Exercise — Go through the listing beneath this task and return every line that carries the string "TRunning".

Records for the exercise —
◇ ◇ ◇ ◇ ◇ ◇ ◇

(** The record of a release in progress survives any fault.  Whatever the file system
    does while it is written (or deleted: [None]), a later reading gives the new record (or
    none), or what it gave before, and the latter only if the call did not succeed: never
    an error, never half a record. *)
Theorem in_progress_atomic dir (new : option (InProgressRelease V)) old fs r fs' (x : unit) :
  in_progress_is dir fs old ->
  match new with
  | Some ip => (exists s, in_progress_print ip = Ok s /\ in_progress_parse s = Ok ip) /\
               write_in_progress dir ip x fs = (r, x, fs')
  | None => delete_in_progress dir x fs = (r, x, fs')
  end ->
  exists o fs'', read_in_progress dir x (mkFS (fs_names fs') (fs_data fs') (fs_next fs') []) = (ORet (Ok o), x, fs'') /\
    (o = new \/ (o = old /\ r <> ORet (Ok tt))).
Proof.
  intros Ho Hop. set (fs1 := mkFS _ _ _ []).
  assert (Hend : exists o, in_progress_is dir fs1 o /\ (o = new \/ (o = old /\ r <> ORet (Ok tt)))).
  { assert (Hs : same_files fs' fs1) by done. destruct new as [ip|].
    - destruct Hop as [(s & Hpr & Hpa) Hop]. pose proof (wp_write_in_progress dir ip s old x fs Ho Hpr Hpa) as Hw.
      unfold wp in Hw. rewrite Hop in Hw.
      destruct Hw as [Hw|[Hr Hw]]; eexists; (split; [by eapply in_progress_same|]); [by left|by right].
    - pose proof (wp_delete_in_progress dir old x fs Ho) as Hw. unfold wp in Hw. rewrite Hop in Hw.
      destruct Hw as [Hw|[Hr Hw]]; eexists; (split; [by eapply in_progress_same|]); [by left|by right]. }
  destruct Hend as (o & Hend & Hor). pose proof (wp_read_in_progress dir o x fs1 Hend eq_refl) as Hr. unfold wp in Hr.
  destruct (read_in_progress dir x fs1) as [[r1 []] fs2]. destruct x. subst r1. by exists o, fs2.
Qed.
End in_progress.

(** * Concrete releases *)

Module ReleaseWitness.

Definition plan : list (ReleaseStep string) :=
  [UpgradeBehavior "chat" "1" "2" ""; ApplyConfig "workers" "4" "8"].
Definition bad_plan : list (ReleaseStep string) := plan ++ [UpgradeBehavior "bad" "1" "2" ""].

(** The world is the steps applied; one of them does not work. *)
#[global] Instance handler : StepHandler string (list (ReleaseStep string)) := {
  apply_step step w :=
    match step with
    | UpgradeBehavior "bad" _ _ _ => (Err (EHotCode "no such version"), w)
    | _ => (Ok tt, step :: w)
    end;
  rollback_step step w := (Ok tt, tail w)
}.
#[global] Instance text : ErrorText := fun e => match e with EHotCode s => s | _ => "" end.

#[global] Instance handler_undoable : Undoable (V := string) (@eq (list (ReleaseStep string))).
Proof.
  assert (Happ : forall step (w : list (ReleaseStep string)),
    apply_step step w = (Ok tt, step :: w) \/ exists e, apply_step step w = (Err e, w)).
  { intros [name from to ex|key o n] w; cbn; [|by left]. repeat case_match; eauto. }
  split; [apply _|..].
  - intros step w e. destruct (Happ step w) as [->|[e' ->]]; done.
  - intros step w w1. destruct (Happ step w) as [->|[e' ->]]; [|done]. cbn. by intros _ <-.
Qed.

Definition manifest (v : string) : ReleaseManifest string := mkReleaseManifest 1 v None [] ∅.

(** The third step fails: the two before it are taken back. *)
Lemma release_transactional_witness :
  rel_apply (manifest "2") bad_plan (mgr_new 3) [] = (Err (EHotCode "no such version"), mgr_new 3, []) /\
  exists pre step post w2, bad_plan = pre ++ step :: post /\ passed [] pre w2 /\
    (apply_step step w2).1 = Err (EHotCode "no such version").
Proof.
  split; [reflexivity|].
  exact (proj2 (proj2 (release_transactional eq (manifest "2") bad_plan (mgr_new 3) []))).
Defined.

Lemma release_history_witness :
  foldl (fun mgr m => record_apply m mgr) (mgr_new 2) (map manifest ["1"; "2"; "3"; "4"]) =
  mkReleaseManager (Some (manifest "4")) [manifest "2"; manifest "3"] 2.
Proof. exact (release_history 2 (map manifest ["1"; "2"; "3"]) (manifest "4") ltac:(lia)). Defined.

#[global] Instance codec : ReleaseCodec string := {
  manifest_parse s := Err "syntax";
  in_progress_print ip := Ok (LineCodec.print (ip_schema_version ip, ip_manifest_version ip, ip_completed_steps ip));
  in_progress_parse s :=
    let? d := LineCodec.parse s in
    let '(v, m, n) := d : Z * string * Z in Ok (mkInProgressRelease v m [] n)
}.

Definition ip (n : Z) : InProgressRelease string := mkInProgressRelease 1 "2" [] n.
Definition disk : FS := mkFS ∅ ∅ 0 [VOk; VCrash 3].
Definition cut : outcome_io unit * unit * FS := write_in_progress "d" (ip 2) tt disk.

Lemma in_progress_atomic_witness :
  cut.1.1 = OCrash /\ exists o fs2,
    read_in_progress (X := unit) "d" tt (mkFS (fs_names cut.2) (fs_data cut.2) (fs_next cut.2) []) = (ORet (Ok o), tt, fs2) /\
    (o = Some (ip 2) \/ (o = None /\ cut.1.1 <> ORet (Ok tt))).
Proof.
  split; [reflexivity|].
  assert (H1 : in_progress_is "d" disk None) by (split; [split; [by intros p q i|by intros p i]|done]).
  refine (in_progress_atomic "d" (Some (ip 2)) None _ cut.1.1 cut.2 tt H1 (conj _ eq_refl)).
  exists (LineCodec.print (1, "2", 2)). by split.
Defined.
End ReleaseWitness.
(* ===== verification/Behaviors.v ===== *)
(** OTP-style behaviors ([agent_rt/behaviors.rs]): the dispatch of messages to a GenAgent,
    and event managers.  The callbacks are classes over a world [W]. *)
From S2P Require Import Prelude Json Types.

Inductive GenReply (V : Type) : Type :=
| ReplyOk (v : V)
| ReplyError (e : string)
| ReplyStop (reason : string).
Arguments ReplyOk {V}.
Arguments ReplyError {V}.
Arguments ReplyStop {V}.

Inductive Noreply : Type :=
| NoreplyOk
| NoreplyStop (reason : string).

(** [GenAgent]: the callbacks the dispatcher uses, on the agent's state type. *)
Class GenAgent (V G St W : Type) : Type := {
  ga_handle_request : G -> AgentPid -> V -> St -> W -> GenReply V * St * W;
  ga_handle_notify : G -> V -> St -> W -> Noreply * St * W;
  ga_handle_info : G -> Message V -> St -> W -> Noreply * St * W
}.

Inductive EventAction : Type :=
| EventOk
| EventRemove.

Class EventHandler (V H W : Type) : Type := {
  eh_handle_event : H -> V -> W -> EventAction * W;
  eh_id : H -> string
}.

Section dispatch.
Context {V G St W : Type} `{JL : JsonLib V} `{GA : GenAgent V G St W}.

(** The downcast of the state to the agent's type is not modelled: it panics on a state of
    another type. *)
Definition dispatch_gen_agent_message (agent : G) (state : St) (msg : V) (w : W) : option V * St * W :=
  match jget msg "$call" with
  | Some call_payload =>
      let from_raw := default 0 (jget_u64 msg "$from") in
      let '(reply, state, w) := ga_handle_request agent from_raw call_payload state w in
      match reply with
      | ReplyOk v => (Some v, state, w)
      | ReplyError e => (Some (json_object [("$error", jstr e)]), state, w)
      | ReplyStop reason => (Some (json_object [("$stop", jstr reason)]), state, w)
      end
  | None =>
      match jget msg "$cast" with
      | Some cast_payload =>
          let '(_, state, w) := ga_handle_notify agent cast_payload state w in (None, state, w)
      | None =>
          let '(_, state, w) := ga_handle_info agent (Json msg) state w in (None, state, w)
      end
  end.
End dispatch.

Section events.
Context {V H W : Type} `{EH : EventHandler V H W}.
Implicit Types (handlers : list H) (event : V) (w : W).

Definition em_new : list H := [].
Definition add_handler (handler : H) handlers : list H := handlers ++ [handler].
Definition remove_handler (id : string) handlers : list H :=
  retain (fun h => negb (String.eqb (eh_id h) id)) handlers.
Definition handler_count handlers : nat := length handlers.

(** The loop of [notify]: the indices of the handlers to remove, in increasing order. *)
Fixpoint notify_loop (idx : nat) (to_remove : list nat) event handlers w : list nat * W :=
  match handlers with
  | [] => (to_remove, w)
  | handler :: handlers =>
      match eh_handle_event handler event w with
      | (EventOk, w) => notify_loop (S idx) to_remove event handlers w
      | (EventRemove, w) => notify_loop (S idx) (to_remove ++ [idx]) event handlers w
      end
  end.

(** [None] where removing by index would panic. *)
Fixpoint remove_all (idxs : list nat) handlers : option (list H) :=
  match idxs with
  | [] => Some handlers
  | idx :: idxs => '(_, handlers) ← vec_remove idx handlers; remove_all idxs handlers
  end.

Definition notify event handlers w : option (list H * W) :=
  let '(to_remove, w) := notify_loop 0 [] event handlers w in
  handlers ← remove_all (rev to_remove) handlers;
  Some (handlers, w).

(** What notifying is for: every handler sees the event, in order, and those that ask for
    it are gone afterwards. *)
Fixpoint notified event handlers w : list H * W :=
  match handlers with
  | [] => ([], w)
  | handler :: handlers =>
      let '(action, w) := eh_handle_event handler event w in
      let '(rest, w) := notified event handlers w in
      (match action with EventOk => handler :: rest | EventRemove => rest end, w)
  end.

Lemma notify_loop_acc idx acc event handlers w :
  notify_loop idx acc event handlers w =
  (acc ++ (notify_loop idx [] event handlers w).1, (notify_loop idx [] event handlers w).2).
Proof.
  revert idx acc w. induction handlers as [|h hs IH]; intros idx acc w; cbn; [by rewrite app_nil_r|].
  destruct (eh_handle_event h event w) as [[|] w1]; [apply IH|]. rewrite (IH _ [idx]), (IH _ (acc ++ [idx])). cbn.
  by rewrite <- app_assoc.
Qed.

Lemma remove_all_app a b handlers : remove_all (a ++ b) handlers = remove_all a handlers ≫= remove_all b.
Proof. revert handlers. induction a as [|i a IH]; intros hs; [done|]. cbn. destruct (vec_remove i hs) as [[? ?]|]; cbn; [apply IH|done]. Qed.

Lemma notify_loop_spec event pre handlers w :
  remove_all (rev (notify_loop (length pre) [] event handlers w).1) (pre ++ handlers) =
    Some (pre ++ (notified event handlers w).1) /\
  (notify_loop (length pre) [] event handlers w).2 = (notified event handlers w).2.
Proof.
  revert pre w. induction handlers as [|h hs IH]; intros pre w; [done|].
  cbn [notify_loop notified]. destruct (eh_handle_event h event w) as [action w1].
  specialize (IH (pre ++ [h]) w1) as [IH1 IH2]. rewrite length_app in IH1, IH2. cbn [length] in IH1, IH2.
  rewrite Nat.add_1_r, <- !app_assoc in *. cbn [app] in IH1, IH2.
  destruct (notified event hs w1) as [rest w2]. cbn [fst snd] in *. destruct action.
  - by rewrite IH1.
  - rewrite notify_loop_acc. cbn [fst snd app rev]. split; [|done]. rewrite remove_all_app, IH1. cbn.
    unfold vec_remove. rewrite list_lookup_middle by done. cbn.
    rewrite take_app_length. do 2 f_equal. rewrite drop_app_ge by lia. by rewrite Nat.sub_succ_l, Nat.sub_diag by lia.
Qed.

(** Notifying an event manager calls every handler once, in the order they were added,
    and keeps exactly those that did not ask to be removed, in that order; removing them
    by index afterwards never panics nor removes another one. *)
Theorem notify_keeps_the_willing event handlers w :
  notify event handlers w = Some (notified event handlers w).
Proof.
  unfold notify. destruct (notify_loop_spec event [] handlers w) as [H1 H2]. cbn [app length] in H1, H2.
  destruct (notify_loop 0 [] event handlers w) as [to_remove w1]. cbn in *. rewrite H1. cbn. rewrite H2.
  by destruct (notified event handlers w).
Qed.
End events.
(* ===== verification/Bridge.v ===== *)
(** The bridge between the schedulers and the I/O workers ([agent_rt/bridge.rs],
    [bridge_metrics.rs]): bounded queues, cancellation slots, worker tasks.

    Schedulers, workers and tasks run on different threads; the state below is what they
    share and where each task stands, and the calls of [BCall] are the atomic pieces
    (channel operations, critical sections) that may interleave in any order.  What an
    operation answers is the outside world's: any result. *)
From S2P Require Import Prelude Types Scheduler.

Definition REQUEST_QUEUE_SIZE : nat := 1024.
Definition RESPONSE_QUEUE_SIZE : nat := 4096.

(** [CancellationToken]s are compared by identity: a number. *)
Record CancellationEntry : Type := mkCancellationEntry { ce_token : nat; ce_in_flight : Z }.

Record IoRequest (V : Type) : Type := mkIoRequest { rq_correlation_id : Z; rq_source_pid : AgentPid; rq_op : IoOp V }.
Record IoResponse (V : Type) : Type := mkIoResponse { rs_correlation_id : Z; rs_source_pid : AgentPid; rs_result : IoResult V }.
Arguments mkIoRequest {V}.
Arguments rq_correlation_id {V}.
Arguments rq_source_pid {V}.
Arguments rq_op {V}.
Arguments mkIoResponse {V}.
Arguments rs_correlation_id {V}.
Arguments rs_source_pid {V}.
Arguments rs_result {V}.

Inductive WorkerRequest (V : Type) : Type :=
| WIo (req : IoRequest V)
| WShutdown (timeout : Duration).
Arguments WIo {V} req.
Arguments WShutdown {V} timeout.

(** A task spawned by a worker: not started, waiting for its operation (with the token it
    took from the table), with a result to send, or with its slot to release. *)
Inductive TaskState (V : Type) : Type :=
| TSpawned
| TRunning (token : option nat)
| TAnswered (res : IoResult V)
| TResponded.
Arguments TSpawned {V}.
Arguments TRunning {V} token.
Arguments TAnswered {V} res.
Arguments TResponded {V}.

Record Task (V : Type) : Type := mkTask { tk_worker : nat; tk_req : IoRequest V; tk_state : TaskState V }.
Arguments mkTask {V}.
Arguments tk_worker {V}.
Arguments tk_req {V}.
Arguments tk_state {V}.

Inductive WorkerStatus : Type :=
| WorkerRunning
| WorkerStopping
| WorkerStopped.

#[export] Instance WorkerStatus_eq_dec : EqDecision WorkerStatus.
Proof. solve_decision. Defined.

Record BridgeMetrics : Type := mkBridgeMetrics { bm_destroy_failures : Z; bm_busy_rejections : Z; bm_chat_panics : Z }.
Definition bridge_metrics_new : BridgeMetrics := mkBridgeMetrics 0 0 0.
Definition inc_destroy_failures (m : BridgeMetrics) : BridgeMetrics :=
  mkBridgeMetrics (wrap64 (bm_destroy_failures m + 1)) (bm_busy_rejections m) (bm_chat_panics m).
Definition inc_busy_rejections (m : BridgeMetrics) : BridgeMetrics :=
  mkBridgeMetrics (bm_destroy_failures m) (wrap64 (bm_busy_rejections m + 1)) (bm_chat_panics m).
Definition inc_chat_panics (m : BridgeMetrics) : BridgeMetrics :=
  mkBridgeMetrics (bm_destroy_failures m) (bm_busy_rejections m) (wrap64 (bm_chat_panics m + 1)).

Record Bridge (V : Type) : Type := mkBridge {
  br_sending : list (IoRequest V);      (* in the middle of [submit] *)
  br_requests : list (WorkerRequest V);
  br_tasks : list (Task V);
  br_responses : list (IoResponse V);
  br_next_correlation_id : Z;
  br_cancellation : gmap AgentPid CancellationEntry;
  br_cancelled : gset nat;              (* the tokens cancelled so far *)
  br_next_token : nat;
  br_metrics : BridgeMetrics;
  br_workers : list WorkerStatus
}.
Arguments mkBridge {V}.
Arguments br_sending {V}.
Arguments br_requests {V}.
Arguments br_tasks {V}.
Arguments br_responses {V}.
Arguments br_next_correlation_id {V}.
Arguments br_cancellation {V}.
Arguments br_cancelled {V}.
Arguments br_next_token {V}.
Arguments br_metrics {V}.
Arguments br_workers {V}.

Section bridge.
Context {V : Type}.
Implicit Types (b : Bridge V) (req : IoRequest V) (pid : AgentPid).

◇ ◇ ◇ ◇ ◇ ◇ ◇

Response for this exercise —
| TRunning (token : option nat)
Arguments TRunning {V} token.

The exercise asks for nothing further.